Children and adolescents (age 9-19) may attend therapy individually, along with collaborative sessions with parents/family. This type of therapy is more for young people who are able to identify that something is bothering them (sad, anxious, no friend, school problem, family issues, etc.), and are self-motivated to get help and attend therapy.
What to expect? Child/Adolescent therapy helps to identify the triggers of the problem, add what is needed to support the child’s success, and/or remove negative factors. It usually involve subtle, yet profound, shifts in the child’s environment and internal coping abilities that allow the child to positively experience family, friends, school, success, and challenges.
How do I get my child to go to therapy? Some children are able to identify that there is a problem (or not), but do not want to go to therapy. Parent(s) should explore the severity of the problem with each other and the child (depending on age and maturity). It is then becomes an opportunity to model how to make an informed decision. Parent(s) should encourage the young person to attend 2-3 sessions, with or without you, and then decide if therapy would be a helpful solution. As parent(s), we must sometimes act in the best interest of our children by acknowledging when a child is not able to make a mature decision about going to therapy, and explaining that the child needs to participate in therapy until the problem is resolved, mood is elevated, behavior improved, etc.
Can parent(s) benefit from therapy without children? If the child is clearly against therapy, it can still be very helpful for parent(s) to develop a better understand of their parenting style and relationship with their child(ren). Parent(s) can gain a better perspective of the family issues, develop insight into how to positively impact the situation, and gain new skills and techniques.
For Whom? Relationship issues, premarital counseling, parenting conflicts, intimacy issues, life changes, career planning, financial issues, and substance abuse.
How it works? Exploring individual styles of expressing and receiving thoughts and feelings. Understanding the influence of each person’s family background. Developing the ability to listen, receive feedback, and resolve conflict. Utilizing the unique strengths of the relationship as defined by each person’s attraction to one another.
What to expect? A couple that is able to acknowledge and maximize the most of their compatibility. A balanced relationship that allows for openness, empathy, respecting each others’ thoughts and feelings, playfulness, intimacy, and healthy independence and dependence.
For Whom?
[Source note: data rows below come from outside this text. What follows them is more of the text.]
(** * httpd/apihandler.c: endpoint dispatch, precondition checks and the
      token-keyed client registry of the Armadito web API.

    The development embeds the functions of [apihandler.c] as Rocq
    functions.  Values of type [string] stand for the contents of
    NUL-terminated C strings (they hold no NUL byte); a C pointer that may
    be NULL is an [option].  The libraries the file links against
    (libmicrohttpd, GLib, jansson) are modelled by small modules that follow
    their documented behaviour; what [httpd.h] and [api.h] declare (the
    method constants and the endpoint callbacks) is taken as an interface.
    Logging ([log_d], [log_w]) and reference counting have no effect on the
    values computed here and are left out. *)

From Stdlib Require Import ZArith List String Ascii Bool Lia DecimalString.
Import ListNotations.

Local Open Scope string_scope.
Local Open Scope list_scope.
Local Open Scope Z_scope.

(** ** C strings *)

Module CString.

(** [strcmp]: the difference of the first pair of bytes that differ, taken
    as unsigned chars; 0 when the strings are equal. *)
Fixpoint strcmp (a b : string) : Z :=
  match a, b with
  | EmptyString, EmptyString => 0
  | EmptyString, String y _ => - Z.of_nat (nat_of_ascii y) - 1
  | String x _, EmptyString => Z.of_nat (nat_of_ascii x) + 1
  | String x a', String y b' =>
      if Ascii.eqb x y then strcmp a' b'
      else Z.of_nat (nat_of_ascii x) - Z.of_nat (nat_of_ascii y)
  end.

(** [strchr s c]: the offset of the first occurrence of [c] in [s], NULL
    when there is none. *)
Fixpoint strchr (s : string) (c : ascii) : option nat :=
  match s with
  | EmptyString => None
  | String x r => if Ascii.eqb x c then Some O else option_map S (strchr r c)
  end.

(** [strncpy ret s len; ret[len] = 0]: the first [len] bytes of [s]. *)
Fixpoint strncpy (s : string) (len : nat) : string :=
  match len, s with
  | S n, String x r => String x (strncpy r n)
  | _, _ => EmptyString
  end.

Definition strlen (s : string) : nat := String.length s.

Definition tolower (c : ascii) : ascii :=
  let n := nat_of_ascii c in
  if ((65 <=? n) && (n <=? 90))%nat then ascii_of_nat (n + 32) else c.

Fixpoint str_tolower (s : string) : string :=
  match s with
  | EmptyString => EmptyString
  | String x r => String (tolower x) (str_tolower r)
  end.

End CString.

(** ** libmicrohttpd *)

Module MHD.

Definition MHD_HTTP_OK : Z := 200.
Definition MHD_HTTP_BAD_REQUEST : Z := 400.
Definition MHD_HTTP_FORBIDDEN : Z := 403.
Definition MHD_HTTP_NOT_FOUND : Z := 404.
Definition MHD_HTTP_METHOD_NOT_ALLOWED : Z := 405.
Definition MHD_HTTP_UNSUPPORTED_MEDIA_TYPE : Z := 415.
Definition MHD_HTTP_UNPROCESSABLE_ENTITY : Z := 422.
Definition MHD_HTTP_INTERNAL_SERVER_ERROR : Z := 500.

Definition MHD_HTTP_HEADER_USER_AGENT := "User-Agent".
Definition MHD_HTTP_HEADER_CONTENT_TYPE := "Content-Type".
Definition MHD_HTTP_HEADER_CONNECTION := "Connection".
Definition MHD_HTTP_HEADER_ACCESS_CONTROL_ALLOW_ORIGIN :=
  "Access-Control-Allow-Origin".

Inductive MHD_ValueKind :=
| MHD_HEADER_KIND
| MHD_COOKIE_KIND
| MHD_POSTDATA_KIND
| MHD_GET_ARGUMENT_KIND
| MHD_FOOTER_KIND.

Definition MHD_ValueKind_eqb (k1 k2 : MHD_ValueKind) : bool :=
  match k1, k2 with
  | MHD_HEADER_KIND, MHD_HEADER_KIND
  | MHD_COOKIE_KIND, MHD_COOKIE_KIND
  | MHD_POSTDATA_KIND, MHD_POSTDATA_KIND
  | MHD_GET_ARGUMENT_KIND, MHD_GET_ARGUMENT_KIND
  | MHD_FOOTER_KIND, MHD_FOOTER_KIND => true
  | _, _ => false
  end.

(** Header names are compared without regard to case. *)
Definition MHD_str_equal_caseless (a b : string) : bool :=
  String.eqb (CString.str_tolower a) (CString.str_tolower b).

(** A connection, as far as this file reads it: the key/value pairs the
    request carries, in the order they were received. *)
Record MHD_Connection := {
  connection_values : list (MHD_ValueKind * string * string)
}.

Fixpoint lookup_value (vs : list (MHD_ValueKind * string * string))
    (kind : MHD_ValueKind) (key : string) : option string :=
  match vs with
  | [] => None
  | (k, h, v) :: rest =>
      if MHD_ValueKind_eqb k kind && MHD_str_equal_caseless h key
      then Some v
      else lookup_value rest kind key
  end.

Definition MHD_lookup_connection_value (connection : MHD_Connection)
    (kind : MHD_ValueKind) (key : string) : option string :=
  lookup_value (connection_values connection) kind key.

Record MHD_Response := {
  response_body : string;
  response_headers : list (string * string)
}.

(** The response owns [size] bytes of [buffer]; allocation is taken to
    succeed. *)
Definition MHD_create_response_from_buffer (size : nat) (buffer : string)
    : MHD_Response :=
  {| response_body := CString.strncpy buffer size; response_headers := [] |}.

Definition MHD_add_response_header (response : MHD_Response)
    (header content : string) : MHD_Response :=
  {| response_body := response_body response;
     response_headers := response_headers response ++ [(header, content)] |}.

Fixpoint lookup_header (hs : list (string * string)) (key : string)
    : option string :=
  match hs with
  | [] => None
  | (h, v) :: rest =>
      if MHD_str_equal_caseless h key then Some v else lookup_header rest key
  end.

Definition MHD_get_response_header (response : MHD_Response) (key : string)
    : option string :=
  lookup_header (response_headers response) key.

(** What a call of the dispatcher leaves on the connection: a response
    queued with a status code, or a fault when a NULL pointer is
    dereferenced before anything is queued. *)
Inductive outcome :=
| Queued (status_code : Z) (response : MHD_Response)
| Fault_null_dereference.

Definition MHD_queue_response (connection : MHD_Connection)
    (status_code : Z) (response : MHD_Response) : outcome :=
  Queued status_code response.

End MHD.

(** ** GLib hash table with string keys ([g_str_hash], [g_str_equal]) *)

Module GHashTable.

Definition t (V : Type) := list (string * V).

Definition g_hash_table_new {V : Type} : t V := [].

Fixpoint g_hash_table_contains {V : Type} (table : t V) (key : string)
    : bool :=
  match table with
  | [] => false
  | (k, _) :: rest =>
      if String.eqb k key then true else g_hash_table_contains rest key
  end.

(** [g_hash_table_lookup] yields the stored value, NULL for an unknown
    key; the values stored here are pointers. *)
Fixpoint g_hash_table_lookup {V : Type} (table : t (option V))
    (key : string) : option V :=
  match table with
  | [] => None
  | (k, v) :: rest =>
      if String.eqb k key then v else g_hash_table_lookup rest key
  end.

(** [g_hash_table_insert]: a known key keeps its entry and gets the new
    value, an unknown key gets a new entry. *)
Fixpoint g_hash_table_insert {V : Type} (table : t V) (key : string)
    (value : V) : t V :=
  match table with
  | [] => [(key, value)]
  | (k, v) :: rest =>
      if String.eqb k key then (k, value) :: rest
      else (k, v) :: g_hash_table_insert rest key value
  end.

(** [g_hash_table_remove]: unlinks the entry of the key; TRUE when the
    key was found. *)
Fixpoint g_hash_table_remove {V : Type} (table : t V) (key : string)
    : bool * t V :=
  match table with
  | [] => (false, [])
  | (k, v) :: rest =>
      if String.eqb k key then (true, rest)
      else let (found, rest') := g_hash_table_remove rest key in
           (found, (k, v) :: rest')
  end.

Definition keys {V : Type} (table : t V) : list string := map fst table.

End GHashTable.

(** ** jansson values *)

#[local] Set Warnings "-register-all".

Inductive json :=
| JSON_OBJECT (members : list (string * json))
| JSON_ARRAY (elements : list json)
| JSON_STRING (value : string)
| JSON_INTEGER (value : Z)
| JSON_REAL (lexeme : string)
| JSON_TRUE
| JSON_FALSE
| JSON_NULL.

Definition json_object : json := JSON_OBJECT [].
Definition json_integer (value : Z) : json := JSON_INTEGER value.
Definition json_string (value : string) : json := JSON_STRING value.

Fixpoint set_member (members : list (string * json)) (key : string)
    (value : json) : list (string * json) :=
  match members with
  | [] => [(key, value)]
  | (k, v) :: rest =>
      if String.eqb k key then (k, value) :: rest
      else (k, v) :: set_member rest key value
  end.
(** * The dependency map generator [tools/gen-deps-md.py]

    A shallow embedding of the script that turns the output of
    [go list -deps -json ./...] into a Markdown dependency map, and the
    properties of its decoding loop, its package scan and its renderer.

    Text is modelled by [string]: a character is a code point below 256,
    strings compare by code point as Python's do.  The JSON decoder of the
    Python standard library is not part of the script: the decoding loop is
    stated over an interface [Decoder] for [JSONDecoder.raw_decode]. *)

From Stdlib Require Import PrimFloat Ascii.
From stdpp Require Import gmap strings list sorting pretty.

#[local] Set Warnings "-clear-no-such-hyp".

(** ** Python values and exceptions *)

(** What [json] decoding yields: [None], [bool], [int], [float], [str],
    [list] and [dict].  A [dict] keeps its keys in insertion order and holds
    each key once. *)
#[local] Unset Elimination Schemes.
Inductive value : Type :=
| PyNone
| PyBool (b : bool)
| PyInt (z : Z)
| PyFloat (f : float)
| PyStr (s : string)
| PyList (l : list value)
| PyDict (d : list (string * value)).
#[local] Set Elimination Schemes.

(** [json.JSONDecodeError(msg, doc, pos)]; [doc] is the buffer being decoded. *)
Record JSONDecodeError : Type := { msg : string; pos : nat }.

Inductive exn : Type :=
| AttributeError
| TypeError
| DecodeError (e : JSONDecodeError).

(** A computation either returns or raises. *)
Inductive result (A : Type) : Type :=
| Ok (a : A)
| Raise (e : exn).
Arguments Ok {A} a.
Arguments Raise {A} e.

Definition bind {A B} (r : result A) (k : A → result B) : result B :=
  match r with
  | Ok a => k a
  | Raise e => Raise e
  end.

Notation "x ←! r ; k" := (bind r (λ x, k))
  (at level 100, r at next level, k at level 200, right associativity).

(** A [for] loop whose body may raise: the first exception ends it. *)
Fixpoint for_each {A S} (body : A → S → result S) (l : list A) (s : S) : result S :=
  match l with
  | [] => Ok s
  | x :: l' => s' ←! body x s; for_each body l' s'
  end.

(** ** String and value primitives used by the script *)

Definition NL : string := String "010"%char "".

(** [s.startswith(prefix)] *)
Definition startswith (s prefix : string) : bool := String.prefix prefix s.

(** [s.split(sep, 1)[0]]: the text before the first [sep], all of [s] when
    there is none. *)
Fixpoint split_head (sep : ascii) (s : string) : string :=
  match s with
  | "" => ""
  | String c s' => if Ascii.eqb c sep then "" else String c (split_head sep s')
  end.

(** [s[n:]] *)
Fixpoint drop_string (n : nat) (s : string) : string :=
  match n, s with
  | 0, _ => s
  | S n', String _ s' => drop_string n' s'
  | S _, "" => ""
  end.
People going through career change, life transition, emotional imbalance, addiction issues, relationship inventory, family of origin, existential exploration, sexuality, learning issues, anxiety, and depression.
How it works? Understanding and empowering individuals by learning about how their narrative defines their circumstance. As the individual is able to implement new choices, learning self care tools, communication techniques, and self advocacy they develop the confidence to make positive steps applied in their daily life to create their own truth.
What to expect? Individual therapy is about creating a space to think outside the box; explore assumptions, influence of family of origin, understand the unconscious drives and impulses. The therapist is an active part of the process by eliciting new ways of thinking, feeling, and understanding ways of being to empower the person to be pro-active in life choices and decisions.